** Opening Data supplied block **

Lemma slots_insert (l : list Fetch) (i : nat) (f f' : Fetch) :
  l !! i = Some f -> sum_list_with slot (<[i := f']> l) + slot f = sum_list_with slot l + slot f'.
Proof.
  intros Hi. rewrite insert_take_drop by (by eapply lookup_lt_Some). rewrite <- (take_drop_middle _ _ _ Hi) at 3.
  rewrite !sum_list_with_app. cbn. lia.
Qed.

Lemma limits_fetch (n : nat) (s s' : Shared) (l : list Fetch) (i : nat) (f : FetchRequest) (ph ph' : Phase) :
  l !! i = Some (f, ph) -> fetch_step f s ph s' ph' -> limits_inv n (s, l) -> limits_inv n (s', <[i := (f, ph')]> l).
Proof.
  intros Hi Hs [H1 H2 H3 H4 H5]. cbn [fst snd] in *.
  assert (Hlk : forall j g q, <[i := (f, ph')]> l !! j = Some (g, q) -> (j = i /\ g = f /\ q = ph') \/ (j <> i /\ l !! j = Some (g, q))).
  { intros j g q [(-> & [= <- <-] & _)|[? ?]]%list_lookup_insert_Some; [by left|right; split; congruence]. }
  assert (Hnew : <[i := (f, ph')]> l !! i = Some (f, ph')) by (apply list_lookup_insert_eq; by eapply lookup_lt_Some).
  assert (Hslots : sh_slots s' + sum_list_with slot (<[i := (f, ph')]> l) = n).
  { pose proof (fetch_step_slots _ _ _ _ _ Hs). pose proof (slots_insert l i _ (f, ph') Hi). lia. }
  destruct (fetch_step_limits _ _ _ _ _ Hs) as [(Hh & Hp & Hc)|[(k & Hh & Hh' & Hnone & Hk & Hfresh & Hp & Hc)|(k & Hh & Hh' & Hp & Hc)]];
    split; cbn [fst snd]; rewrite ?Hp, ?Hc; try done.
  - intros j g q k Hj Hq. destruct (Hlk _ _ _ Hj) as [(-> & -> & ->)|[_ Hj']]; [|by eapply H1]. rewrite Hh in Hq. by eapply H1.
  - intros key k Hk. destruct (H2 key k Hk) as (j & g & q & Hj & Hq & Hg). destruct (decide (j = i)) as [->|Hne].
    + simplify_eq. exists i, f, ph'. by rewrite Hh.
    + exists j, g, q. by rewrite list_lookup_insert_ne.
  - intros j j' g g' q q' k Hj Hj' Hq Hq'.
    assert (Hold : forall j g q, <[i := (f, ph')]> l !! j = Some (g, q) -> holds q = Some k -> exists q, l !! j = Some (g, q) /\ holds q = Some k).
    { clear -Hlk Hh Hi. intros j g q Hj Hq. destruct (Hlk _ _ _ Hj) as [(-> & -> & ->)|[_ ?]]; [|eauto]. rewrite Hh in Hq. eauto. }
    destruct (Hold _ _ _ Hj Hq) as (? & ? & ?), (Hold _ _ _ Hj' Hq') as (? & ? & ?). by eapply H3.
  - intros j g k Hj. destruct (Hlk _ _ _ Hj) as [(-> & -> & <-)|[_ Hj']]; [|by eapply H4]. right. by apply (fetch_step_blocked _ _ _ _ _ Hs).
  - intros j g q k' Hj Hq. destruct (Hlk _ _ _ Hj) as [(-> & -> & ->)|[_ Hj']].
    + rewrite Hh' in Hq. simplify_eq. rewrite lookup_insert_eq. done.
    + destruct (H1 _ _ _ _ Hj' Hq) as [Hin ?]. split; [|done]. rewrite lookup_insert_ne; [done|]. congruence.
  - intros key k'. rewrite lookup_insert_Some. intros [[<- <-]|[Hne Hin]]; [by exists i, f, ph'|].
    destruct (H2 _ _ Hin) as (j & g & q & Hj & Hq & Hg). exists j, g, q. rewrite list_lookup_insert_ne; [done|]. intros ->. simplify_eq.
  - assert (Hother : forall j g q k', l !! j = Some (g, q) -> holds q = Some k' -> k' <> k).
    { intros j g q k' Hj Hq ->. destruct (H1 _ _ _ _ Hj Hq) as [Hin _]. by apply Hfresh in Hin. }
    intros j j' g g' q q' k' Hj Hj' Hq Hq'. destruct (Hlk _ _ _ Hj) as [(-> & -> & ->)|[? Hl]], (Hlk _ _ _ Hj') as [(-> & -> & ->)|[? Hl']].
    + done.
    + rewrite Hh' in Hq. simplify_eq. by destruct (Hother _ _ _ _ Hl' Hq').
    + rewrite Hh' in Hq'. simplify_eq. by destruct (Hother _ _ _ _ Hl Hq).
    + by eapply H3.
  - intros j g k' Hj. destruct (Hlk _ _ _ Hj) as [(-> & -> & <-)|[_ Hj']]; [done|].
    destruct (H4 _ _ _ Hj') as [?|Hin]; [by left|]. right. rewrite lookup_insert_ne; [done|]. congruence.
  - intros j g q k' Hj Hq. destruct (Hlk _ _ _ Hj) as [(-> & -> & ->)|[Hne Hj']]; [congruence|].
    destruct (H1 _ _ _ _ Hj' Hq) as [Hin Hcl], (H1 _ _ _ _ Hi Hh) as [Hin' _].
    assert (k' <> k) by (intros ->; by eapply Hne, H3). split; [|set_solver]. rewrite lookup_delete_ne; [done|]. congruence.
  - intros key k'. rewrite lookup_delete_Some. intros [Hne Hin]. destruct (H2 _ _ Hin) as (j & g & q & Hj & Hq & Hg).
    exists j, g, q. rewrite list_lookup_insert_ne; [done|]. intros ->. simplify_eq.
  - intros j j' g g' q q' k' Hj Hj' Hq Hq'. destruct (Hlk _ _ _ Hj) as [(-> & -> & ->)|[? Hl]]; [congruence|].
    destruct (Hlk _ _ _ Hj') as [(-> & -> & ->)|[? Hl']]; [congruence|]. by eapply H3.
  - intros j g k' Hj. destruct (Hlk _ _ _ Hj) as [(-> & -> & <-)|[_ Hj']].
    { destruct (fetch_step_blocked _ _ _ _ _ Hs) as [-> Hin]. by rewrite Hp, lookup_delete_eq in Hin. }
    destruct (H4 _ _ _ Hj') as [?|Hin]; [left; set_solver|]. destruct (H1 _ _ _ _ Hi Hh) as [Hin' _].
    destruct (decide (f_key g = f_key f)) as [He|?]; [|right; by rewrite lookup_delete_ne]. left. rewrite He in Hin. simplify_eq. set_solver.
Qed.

** Closing Data supplied block **

What you have to do: Return each line among the entries that holds the word "left".

Response below:
  { intros j g q [(-> & [= <- <-] & _)|[? ?]]%list_lookup_insert_Some; [by left|right; split; congruence]. }
    destruct (H4 _ _ _ Hj') as [?|Hin]; [by left|]. right. rewrite lookup_insert_ne; [done|]. congruence.
    destruct (H4 _ _ _ Hj') as [?|Hin]; [left; set_solver|]. destruct (H1 _ _ _ _ Hi Hh) as [Hin' _].
    destruct (decide (f_key g = f_key f)) as [He|?]; [|right; by rewrite lookup_delete_ne]. left. rewrite He in Hin. simplify_eq. set_solver.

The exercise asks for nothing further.